About this exercise> Pick out and copy every line below that has the word "Scope".

Start of Block

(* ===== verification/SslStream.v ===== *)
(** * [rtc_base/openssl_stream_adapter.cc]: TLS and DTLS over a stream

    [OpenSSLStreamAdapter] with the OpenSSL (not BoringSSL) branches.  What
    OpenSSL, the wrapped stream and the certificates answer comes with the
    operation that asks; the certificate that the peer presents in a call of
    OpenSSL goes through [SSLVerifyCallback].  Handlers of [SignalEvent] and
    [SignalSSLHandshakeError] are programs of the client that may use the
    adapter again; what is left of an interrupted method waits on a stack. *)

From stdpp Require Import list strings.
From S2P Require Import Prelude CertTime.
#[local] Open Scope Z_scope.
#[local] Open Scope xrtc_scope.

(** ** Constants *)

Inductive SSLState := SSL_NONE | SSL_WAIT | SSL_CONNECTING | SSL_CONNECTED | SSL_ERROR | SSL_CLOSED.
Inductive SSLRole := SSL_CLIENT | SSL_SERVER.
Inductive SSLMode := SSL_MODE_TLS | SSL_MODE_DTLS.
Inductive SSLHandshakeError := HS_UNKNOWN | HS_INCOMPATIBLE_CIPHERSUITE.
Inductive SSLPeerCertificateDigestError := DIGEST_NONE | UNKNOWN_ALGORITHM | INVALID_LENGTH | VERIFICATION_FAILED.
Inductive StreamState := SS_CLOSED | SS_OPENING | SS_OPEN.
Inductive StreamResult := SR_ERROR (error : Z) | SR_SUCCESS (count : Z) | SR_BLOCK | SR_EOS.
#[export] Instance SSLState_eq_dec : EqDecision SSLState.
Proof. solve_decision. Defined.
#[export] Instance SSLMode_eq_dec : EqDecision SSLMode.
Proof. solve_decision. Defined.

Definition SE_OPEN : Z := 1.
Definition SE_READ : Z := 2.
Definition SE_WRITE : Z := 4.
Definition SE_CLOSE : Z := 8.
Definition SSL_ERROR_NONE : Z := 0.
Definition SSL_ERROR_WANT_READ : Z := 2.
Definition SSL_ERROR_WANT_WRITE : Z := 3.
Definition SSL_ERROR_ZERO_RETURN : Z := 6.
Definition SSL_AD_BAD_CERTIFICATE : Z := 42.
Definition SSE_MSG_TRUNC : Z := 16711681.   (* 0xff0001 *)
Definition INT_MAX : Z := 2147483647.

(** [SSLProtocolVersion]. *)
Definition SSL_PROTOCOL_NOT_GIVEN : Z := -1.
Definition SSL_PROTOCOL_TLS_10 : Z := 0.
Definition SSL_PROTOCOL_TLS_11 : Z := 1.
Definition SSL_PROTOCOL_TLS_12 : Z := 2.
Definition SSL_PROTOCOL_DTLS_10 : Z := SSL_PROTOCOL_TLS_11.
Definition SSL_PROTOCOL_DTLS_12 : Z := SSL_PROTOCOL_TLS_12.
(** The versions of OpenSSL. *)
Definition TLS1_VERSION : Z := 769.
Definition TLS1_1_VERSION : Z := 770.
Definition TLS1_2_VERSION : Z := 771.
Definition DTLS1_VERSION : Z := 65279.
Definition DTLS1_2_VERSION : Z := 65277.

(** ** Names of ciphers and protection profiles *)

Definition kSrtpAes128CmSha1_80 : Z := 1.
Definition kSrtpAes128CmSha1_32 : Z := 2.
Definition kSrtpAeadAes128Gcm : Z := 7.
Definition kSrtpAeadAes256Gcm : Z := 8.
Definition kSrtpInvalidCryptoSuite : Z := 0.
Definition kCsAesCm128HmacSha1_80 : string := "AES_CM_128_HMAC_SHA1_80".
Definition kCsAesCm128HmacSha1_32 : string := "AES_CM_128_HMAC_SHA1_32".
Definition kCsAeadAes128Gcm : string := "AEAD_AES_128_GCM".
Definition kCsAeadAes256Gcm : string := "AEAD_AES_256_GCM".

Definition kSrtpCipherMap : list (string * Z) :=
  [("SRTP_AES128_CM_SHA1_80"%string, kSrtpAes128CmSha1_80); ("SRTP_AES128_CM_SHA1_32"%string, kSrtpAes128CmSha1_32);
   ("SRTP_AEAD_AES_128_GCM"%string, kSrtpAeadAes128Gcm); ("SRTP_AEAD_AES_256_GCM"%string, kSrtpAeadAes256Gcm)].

End of Block

Expected output>
#[local] Open Scope Z_scope.
#[local] Open Scope xrtc_scope.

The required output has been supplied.